== GOAL OF THE EXERCISE ==
Below are some records; quote exactly the lines from the one that contains "intros Hup Hins Hd Hv. destruct v." through the one that contains "destruct (includes endpointCapabilities", inclusive, and no others.

== DATA FOR PROCESSING ==
##########
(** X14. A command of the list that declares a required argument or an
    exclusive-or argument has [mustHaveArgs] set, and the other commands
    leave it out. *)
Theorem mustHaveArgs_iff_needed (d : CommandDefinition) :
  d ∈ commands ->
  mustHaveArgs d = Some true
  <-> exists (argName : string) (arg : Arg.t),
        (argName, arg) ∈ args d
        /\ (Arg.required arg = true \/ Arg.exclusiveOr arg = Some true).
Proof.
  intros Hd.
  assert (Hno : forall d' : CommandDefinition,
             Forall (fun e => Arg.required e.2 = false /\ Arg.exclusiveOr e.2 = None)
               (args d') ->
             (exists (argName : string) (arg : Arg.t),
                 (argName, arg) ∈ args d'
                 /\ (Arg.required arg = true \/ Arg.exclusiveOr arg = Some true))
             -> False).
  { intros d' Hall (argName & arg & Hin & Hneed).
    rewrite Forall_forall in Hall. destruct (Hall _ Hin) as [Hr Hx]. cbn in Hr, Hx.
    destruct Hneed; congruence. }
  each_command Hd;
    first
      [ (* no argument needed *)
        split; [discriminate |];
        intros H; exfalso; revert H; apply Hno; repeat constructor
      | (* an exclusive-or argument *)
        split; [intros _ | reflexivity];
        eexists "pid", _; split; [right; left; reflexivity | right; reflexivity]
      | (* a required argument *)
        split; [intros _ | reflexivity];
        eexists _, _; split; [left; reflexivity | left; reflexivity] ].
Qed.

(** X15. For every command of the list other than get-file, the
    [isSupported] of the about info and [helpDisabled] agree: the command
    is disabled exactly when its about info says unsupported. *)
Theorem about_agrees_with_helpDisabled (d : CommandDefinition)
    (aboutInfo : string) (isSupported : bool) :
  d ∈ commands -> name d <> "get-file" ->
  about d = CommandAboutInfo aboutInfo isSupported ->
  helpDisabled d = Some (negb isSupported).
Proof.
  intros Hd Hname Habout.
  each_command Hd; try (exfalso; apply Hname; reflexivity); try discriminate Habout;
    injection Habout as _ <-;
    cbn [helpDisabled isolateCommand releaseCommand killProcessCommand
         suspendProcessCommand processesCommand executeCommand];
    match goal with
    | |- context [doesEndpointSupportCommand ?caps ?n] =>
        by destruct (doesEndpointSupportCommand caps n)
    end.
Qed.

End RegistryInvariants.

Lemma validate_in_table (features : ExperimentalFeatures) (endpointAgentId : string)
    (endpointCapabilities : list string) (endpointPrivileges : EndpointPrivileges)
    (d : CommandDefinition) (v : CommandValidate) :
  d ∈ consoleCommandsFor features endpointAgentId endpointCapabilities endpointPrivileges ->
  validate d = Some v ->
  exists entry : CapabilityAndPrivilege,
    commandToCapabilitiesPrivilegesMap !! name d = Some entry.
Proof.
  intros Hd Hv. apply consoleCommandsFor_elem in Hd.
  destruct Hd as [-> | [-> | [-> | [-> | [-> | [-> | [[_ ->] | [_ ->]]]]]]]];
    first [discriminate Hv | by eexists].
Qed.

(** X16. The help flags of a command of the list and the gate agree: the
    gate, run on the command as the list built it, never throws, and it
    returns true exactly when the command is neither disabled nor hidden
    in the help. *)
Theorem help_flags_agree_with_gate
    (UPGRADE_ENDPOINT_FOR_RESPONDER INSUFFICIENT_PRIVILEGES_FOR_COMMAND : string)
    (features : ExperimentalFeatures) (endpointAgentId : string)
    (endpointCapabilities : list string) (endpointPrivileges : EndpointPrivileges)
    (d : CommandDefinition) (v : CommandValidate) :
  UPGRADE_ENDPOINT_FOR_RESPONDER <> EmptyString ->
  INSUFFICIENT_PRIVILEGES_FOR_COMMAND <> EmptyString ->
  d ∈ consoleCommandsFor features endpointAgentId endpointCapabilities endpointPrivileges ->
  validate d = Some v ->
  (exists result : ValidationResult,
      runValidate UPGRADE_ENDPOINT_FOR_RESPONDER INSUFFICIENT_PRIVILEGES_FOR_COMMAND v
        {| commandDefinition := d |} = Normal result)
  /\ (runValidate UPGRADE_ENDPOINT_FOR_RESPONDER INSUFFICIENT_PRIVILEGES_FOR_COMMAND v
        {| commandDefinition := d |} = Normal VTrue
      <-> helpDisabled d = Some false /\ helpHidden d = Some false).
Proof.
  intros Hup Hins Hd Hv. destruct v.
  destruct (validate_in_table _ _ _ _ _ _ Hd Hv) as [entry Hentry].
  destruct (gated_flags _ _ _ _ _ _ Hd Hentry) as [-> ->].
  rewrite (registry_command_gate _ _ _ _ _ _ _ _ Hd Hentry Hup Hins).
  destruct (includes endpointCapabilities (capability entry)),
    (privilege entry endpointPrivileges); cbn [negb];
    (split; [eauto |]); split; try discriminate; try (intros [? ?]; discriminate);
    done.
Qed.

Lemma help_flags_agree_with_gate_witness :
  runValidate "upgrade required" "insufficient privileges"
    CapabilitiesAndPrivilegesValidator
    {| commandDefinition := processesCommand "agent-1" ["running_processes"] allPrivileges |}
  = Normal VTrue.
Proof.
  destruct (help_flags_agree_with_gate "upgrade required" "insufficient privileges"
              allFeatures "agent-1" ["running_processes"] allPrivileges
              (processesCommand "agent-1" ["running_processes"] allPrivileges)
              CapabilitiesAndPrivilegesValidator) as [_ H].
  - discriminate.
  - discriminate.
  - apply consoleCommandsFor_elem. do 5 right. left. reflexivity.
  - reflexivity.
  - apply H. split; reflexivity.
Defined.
##########
== EXERCISE ANSWER ==
  intros Hup Hins Hd Hv. destruct v.
  destruct (validate_in_table _ _ _ _ _ _ Hd Hv) as [entry Hentry].
  destruct (gated_flags _ _ _ _ _ _ Hd Hentry) as [-> ->].
  rewrite (registry_command_gate _ _ _ _ _ _ _ _ Hd Hentry Hup Hins).
  destruct (includes endpointCapabilities (capability entry)),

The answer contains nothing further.